● **Your objective**: Take the entries that follow and return exactly the lines from the one holding "pi_tasks : forall" through the one holding "depth <= IMAGE_WORKER_QUEUE_CAPACITY ->", both included. Nothing else is needed.

Stored data:
--- START ---

(** The worker of a task answered everything before the request of the task, which is on its
    way, or of which the answer is on its way. *)
Definition stage_ok (j : Job) (st : Stage) : Prop :=
  match st with
  | Writing w rest => exists a sent, exchanged a (wp_taken w) /\ wp_written w = a ++ sent
      /\ write_worker_frame (request_bytes j) = Some (sent ++ rest)
  | Reading w got => exists a b f, exchanged a b /\ wp_written w = a ++ f /\ wp_taken w = b ++ got
      /\ write_worker_frame (request_bytes j) = Some f /\ got `prefix_of` run_stdio f
  | Returning w output => exchanged (wp_written w) (wp_taken w) /\ output = respond (request_bytes j)
  | Leaving answer | Finished answer => answer_ok j answer
  | _ => True
  end.

Record pool_inv (s : Pool) : Prop := {
  pi_permits : (Z.of_nat (p_permits s) + map_sum (counted holds_permit) (p_tasks s) = Z.of_nat concurrency)%Z;
  pi_queue : Z.of_nat (p_queue_depth s) = map_sum (counted is_queued) (p_tasks s);
  pi_capacity : p_queue_depth s <= IMAGE_WORKER_QUEUE_CAPACITY;
  pi_workers : (Z.of_nat (length (p_workers s)) + map_sum (counted has_worker) (p_tasks s) <= Z.of_nat concurrency)%Z;
  pi_synced : forall w, w ∈ p_workers s -> exchanged (wp_written w) (wp_taken w);
  pi_tasks : forall i j st, p_tasks s !! i = Some (j, st) -> stage_ok j st;
}.

Lemma pool_inv_start now : pool_inv (pool_start concurrency now).
Proof. split; cbn; rewrite ?map_sum_empty; [lia|done|unfold IMAGE_WORKER_QUEUE_CAPACITY; lia|lia|set_solver|]. intros i j st. by rewrite lookup_empty. Qed.

(** A task moves on, and the shared state with it. *)
Lemma pool_inv_move now permits depth workers s i j st st' :
  pool_inv s -> p_tasks s !! i = Some (j, st) ->
  (Z.of_nat permits + one (holds_permit st') = Z.of_nat (p_permits s) + one (holds_permit st))%Z ->
  (Z.of_nat depth + one (is_queued st) = Z.of_nat (p_queue_depth s) + one (is_queued st'))%Z ->
  depth <= IMAGE_WORKER_QUEUE_CAPACITY ->
  (Z.of_nat (length workers) + map_sum (counted has_worker) (p_tasks s) + one (has_worker st') <= Z.of_nat concurrency + one (has_worker st))%Z ->
  (forall w, w ∈ workers -> exchanged (wp_written w) (wp_taken w)) -> stage_ok j st' ->
  pool_inv (mkPool now permits depth workers (<[i := (j, st')]> (p_tasks s))).
Proof.
  intros [Hp Hq _ Hw _ Ht] Hi Hpermits Hdepth Hcap Hworkers Hsync Hst'.
  assert (Hsum : forall p, map_sum (counted p) (<[i := (j, st')]> (p_tasks s)) = (map_sum (counted p) (p_tasks s) - one (p st) + one (p st'))%Z)
    by (intros p; exact (map_sum_update (counted p) _ _ _ (j, st') Hi)).
  split; cbn; rewrite ?Hsum; [lia|lia|done|lia|done|].
  intros i' j' st'' [[<- [= <- <-]]|[_ Hi']]%lookup_insert_Some; [done|]. by eapply Ht.
Qed.

(** Whoever has a worker has a permit. *)
Lemma workers_below_permits s i j :
  pool_inv s -> p_tasks s !! i = Some (j, Permitted) -> (map_sum (counted has_worker) (p_tasks s) + 1 <= Z.of_nat concurrency)%Z.
Proof.
  intros [Hp _ _ _ _ _] Hi. rewrite (map_sum_delete _ _ _ _ Hi) in Hp. rewrite (map_sum_delete _ _ _ _ Hi). cbn in *.
  enough (map_sum (counted has_worker) (delete i (p_tasks s)) <= map_sum (counted holds_permit) (delete i (p_tasks s)))%Z by lia.
  apply map_sum_le. intros k [j' st] _. by destruct st.
Qed.

Lemma queued_positive s i j : pool_inv s -> p_tasks s !! i = Some (j, Queued) -> 1 <= p_queue_depth s.
Proof.
  intros [_ Hq _ _ _ _] Hi. rewrite (map_sum_delete _ _ _ _ Hi) in Hq. cbn in Hq.
  enough (0 <= map_sum (counted is_queued) (delete i (p_tasks s)))%Z by lia.
  apply map_sum_nonneg. intros k [j' st] _. by destruct st.
Qed.

Lemma start_request_ok w j : exchanged (wp_written w) (wp_taken w) -> stage_ok j (start_request w j) .
Proof.
  intros He. unfold start_request. destruct (write_worker_frame _) as [f|] eqn:Hf; cbn; [|by left].
  exists (wp_written w), []. by rewrite app_nil_r.
Qed.

(** Writing a part of the request. *)
Lemma write_bytes_ok w rest n j :
  stage_ok j (Writing w rest) ->
  stage_ok j (match drop n rest with
              | [] => Reading (mkWorker (wp_written w ++ take n rest) (wp_taken w) (idle_since w)) []
              | rest' => Writing (mkWorker (wp_written w ++ take n rest) (wp_taken w) (idle_since w)) rest'
              end).
Proof.
  intros (a & sent & He & Hw & Hf). rewrite <- (take_drop n rest), app_assoc in Hf. destruct (drop n rest) as [|c rest']; cbn.
  - rewrite app_nil_r in Hf. exists a, (wp_taken w), (sent ++ take n rest). rewrite Hw, app_nil_r, app_assoc. split_and!; [done..|apply prefix_nil].
  - exists a, (sent ++ take n rest). rewrite Hw, app_assoc. done.
Qed.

--- END ---

● **Output for this exercise**:
  pi_tasks : forall i j st, p_tasks s !! i = Some (j, st) -> stage_ok j st;
}.

Lemma pool_inv_start now : pool_inv (pool_start concurrency now).
Proof. split; cbn; rewrite ?map_sum_empty; [lia|done|unfold IMAGE_WORKER_QUEUE_CAPACITY; lia|lia|set_solver|]. intros i j st. by rewrite lookup_empty. Qed.

(** A task moves on, and the shared state with it. *)
Lemma pool_inv_move now permits depth workers s i j st st' :
  pool_inv s -> p_tasks s !! i = Some (j, st) ->
  (Z.of_nat permits + one (holds_permit st') = Z.of_nat (p_permits s) + one (holds_permit st))%Z ->
  (Z.of_nat depth + one (is_queued st) = Z.of_nat (p_queue_depth s) + one (is_queued st'))%Z ->
  depth <= IMAGE_WORKER_QUEUE_CAPACITY ->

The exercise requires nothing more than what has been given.